Genentech has filed a new drug application with the US Food and Drug Administration for vismodegib, a Hedgehog (HH) pathway inhibitor that has shown promising results in a Phase II trial in patients with advanced basal cell carcinoma (BCC).

The results of the trial, which enrolled 104 patients, were presented at the seventh European Association of Dermato-Oncology meeting earlier this year. Vismodegib was found to substantially shrink tumours or heal visible lesions in 43% of patients with locally advanced BCC and in 30% of patients with metastatic BCC.

Some cancers — such as BCC, the most common cancer in the western world, and medulloblastoma, a childhood cancer with a poor prognosis — are associated with mutational activation of HH signalling in the absence of the ligand, which directly drives tumour cell proliferation (Nature Rev. Drug Discov. 5, 1026–1033; 2006). In other cancers, such as pancreatic adenocarcinoma and small-cell lung cancer, overexpression of HH ligands by tumour cells drives cancer progression by increasing the production of growth and angiogenic factors from neighbouring cells.

“HH pathway inhibitors could provide new hope to patients with these cancers,” says James K. Chen, Department of Chemical and Systems Biology, Stanford University School of Medicine, California, USA. “As HH signalling is not generally required for cell growth and function, vismodegib and other drugs that target this pathway may also avoid the side effects associated with conventional chemotherapies,” he adds.

Vismodegib inhibits HH signalling by targeting the G protein-coupled receptor-like protein Smoothened (SMO). The only known function of SMO is to mediate HH signalling, so SMO-targeting drugs can be highly specific for this oncogenic pathway. “SMO is attractive because it was the first target in the HH pathway shown to be amenable to pharmacological intervention [Science 280, 1603–1607; 1998; Nature 406, 1005–1009; 2000; Genes Dev. 16, 2743–2748; 2002], and is a commonly encountered target in small-molecule screening [Proc. Natl Acad. Sci.
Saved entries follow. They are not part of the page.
(** 3) Room clash: at most one course in a given room at a given
    day+slot. *)
Definition add_room_clash (x : gmap (nat * nat * nat * nat) nat)
    (m : CpModel) : result CpModel :=
  for_ (range (num_days D)) (λ d m,
    for_ (range (max_slots_per_day D)) (λ s m,
      for_ (range (num_rooms D)) (λ r m,
        es ← gen (λ c, x_at x c d s r) (range (num_courses D));
        Ok (Add (LeC (sum es) (Const 1)) m)) m) m) m.

(** 4) Professor clash: a professor cannot teach two courses at the
    same day+slot. *)
Definition add_professor_clash (x : gmap (nat * nat * nat * nat) nat)
    (m : CpModel) : result CpModel :=
  for_ (range (length (professors D))) (λ p m,
    for_ (range (num_days D)) (λ d m,
      for_ (range (max_slots_per_day D)) (λ s m,
        es ← gen (λ c,
                pc ← getitem (course_prof D) c;
                if decide (pc = Z.of_nat p)
                then gen (λ r, x_at x c d s r) (range (num_rooms D))
                else Ok [])
              (range (num_courses D));
        Ok (Add (LeC (sum es) (Const 1)) m)) m) m) m.

(** [bigM = num_courses * num_rooms] *)
Definition bigM : Z := Z.of_nat (num_courses D) * Z.of_nat (num_rooms D).

(** 5) Link x -> y: if any course is scheduled at (d,s) then [y[d,s]]
    must be 1. *)
Definition add_link (x : gmap (nat * nat * nat * nat) nat)
    (y : gmap (nat * nat) nat) (m : CpModel) : result CpModel :=
  for_ (range (num_days D)) (λ d m,
    for_ (range (max_slots_per_day D)) (λ s m,
      es ← gen (λ c, gen (λ r, x_at x c d s r) (range (num_rooms D)))
               (range (num_courses D));
      yv ← getitem y (d, s);
      Ok (Add (LeC (sum es) (Times bigM (Var yv))) m)) m) m.

(** Minimize total used slots across the week. *)
Definition add_objective (y : gmap (nat * nat) nat) (m : CpModel)
  : result CpModel :=
  es ← gen (λ d, gen (λ s, yv ← getitem y (d, s); Ok [Var yv])
                    (range (max_slots_per_day D)))
           (range (num_days D));
  Ok (Minimize (sum es) m).

(** The model handed to the solver. *)
Definition build : result globals :=
  xm ← declare_x new_model;
  ym ← declare_y xm.2;
  m ← add_frequency xm.1 ym.2;
  m ← add_once_per_day xm.1 m;
  m ← add_room_clash xm.1 m;
  m ← add_professor_clash xm.1 m;
  m ← add_link xm.1 ym.1 m;
  m ← add_objective ym.1 m;
  Ok {| model := m; x := xm.1; y := ym.1 |}.

Definition slot_label (s : nat) : string := "Slot" +:+ pretty (s + 1).

(** One step of the search for the course held in room r at (d, s).
    The state is (row, found, world); [true] is the [break]. *)
Definition grid_probe (g : globals) (resp : CpSolverResponse)
    (d s r : nat) (c : nat) (st : list string * bool * world)
  : result (bool * (list string * bool * world)) :=
  let '(row, found, w) := st in
  v ← getitem (x g) (c, d, s, r);
  let '(val, w) := Value resp v w in
  if (val =? 1)%Z
  then
    pc ← getitem (course_prof D) c;
    prof ← index_int (professors D) pc;
    rn ← index (rooms D) r;
    cn ← index (courses D) c;
    Ok (true, (row ++ [rn +:+ ": " +:+ cn +:+ " (" +:+ prof +:+ ")"],
               true, w))
  else Ok (false, (row, found, w)).

(** The cell of room r at (d, s): the first course found there, or a
    dash.  The state is (row, world). *)
Definition grid_cell (g : globals) (resp : CpSolverResponse) (d s r : nat)
    (rw : list string * world) : result (list string * world) :=
  for_break (range (num_courses D)) (grid_probe g resp d s r)
            (rw.1, false, rw.2)
  ≫= λ st : list string * bool * world,
  let '(row, found, w) := st in
  if found then Ok (row, w)
  else rn ← index (rooms D) r; Ok (row ++ [rn +:+ ": -"], w).

(** Weekly grid: day -> slot -> room; unused slots are skipped. *)
Definition print_grid (g : globals) (resp : CpSolverResponse) (w : world)
  : result world :=
  for_ (range (num_days D)) (λ d w,
    dn ← index (days D) d;
    w ← for_ (range (max_slots_per_day D)) (λ s w,
           yv ← getitem (y g) (d, s);
           let '(val, w) := Value resp yv w in
           if (val =? 0)%Z then Ok w
           else
             rw ← for_ (range (num_rooms D)) (grid_cell g resp d s) ([], w);
             Ok (print (" " +:+ slot_label s +:+ ": " +:+ join " | " rw.1)
                       rw.2))
         (print ("=== " +:+ dn +:+ " ===") w);
    Ok (print "" w)) w.

Definition placement_text (d s r : nat) : result string :=
  dn ← index (days D) d;
  rn ← index (rooms D) r;
  Ok (dn +:+ " " +:+ slot_label s +:+ " in " +:+ rn).

(** Summary per course: which days/slots it is scheduled.  The state of
    the inner loops is (placements, world). *)
Definition print_summary (g : globals) (resp : CpSolverResponse)
    (w : world) : result world :=
  for_ (range (num_courses D)) (λ c w,
    pw ← for_ (range (num_days D)) (λ d pw,
           for_ (range (max_slots_per_day D)) (λ s pw,
             for_ (range (num_rooms D)) (λ r (pw : list string * world),
               v ← getitem (x g) (c, d, s, r);
               let '(val, w) := Value resp v pw.2 in
               if (val =? 1)%Z
               then t ← placement_text d s r; Ok (pw.1 ++ [t], w)
               else Ok (pw.1, w)) pw) pw) ([], w);
    cn ← index (courses D) c;
    Ok (print (" " +:+ ljust 8 cn +:+ " -> " +:+ join ", " pw.1) pw.2))
  (print "Per-course schedule:" w).

(** The branch taken under OPTIMAL and FEASIBLE. *)
Definition print_schedule (g : globals) (resp : CpSolverResponse)
    (w : world) : result world :=
  w ← print_grid g resp
        (print ("Weekly schedule (Day -> Slot -> Room : Course (Prof))" +:+ nl) w);
  print_summary g resp w.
USA 99, 14071–14076; 2002]. Several cyclopamine mimics (SMO-binding HH pathway antagonists), including a derivative of cyclopamine itself, are currently in clinical trials,” explains Philip Beachy, Institute for Stem Cell Biology and Regenerative Medicine, Stanford, California, USA.

However, the development of resistance to drugs that target SMO might be a problem, as “there are likely to be mutations in SMO or other types of acquired drug resistance that diminish the effectiveness of some SMO antagonists”, cautions Lee Rubin, Director of Translational Medicine at the Harvard Stem Cell Institute, Cambridge, Massachusetts, USA. “It may be preferable to find a drug that inhibits a downstream component of the HH signalling pathway, such as [the transcriptional activator] GLI, but whether such compounds will be able to achieve the same degree of pathway specificity as SMO antagonists remains to be seen.”

In addition, SMO inhibitors might not be effective in all types of cancer that involve aberrant HH signalling. In some cancers HH may not be the sole driver of tumour growth. “In these cancers, HH antagonists may need to be combined with other inhibitors,” adds Rubin. “Nevertheless, these findings are very exciting and it will be interesting to see how effective vismodegib is against other tumours linked to HH pathway activation.”

After a long series of basic science investigations, beginning with the genetic characterization and isolation of the hh gene in Drosophila melanogaster in the 1980s and 1990s, these findings with vismodegib highlight the clinical potential of targeting HH signalling for the treatment of cancer in humans. The trials that are currently underway with vismodegib and other HH inhibitors should reveal which tumours these drugs might be useful for. “Finding ways to prevent or overcome resistance mechanisms will also be integral to the implementation of HH pathway-targeting chemotherapies,” concludes Chen.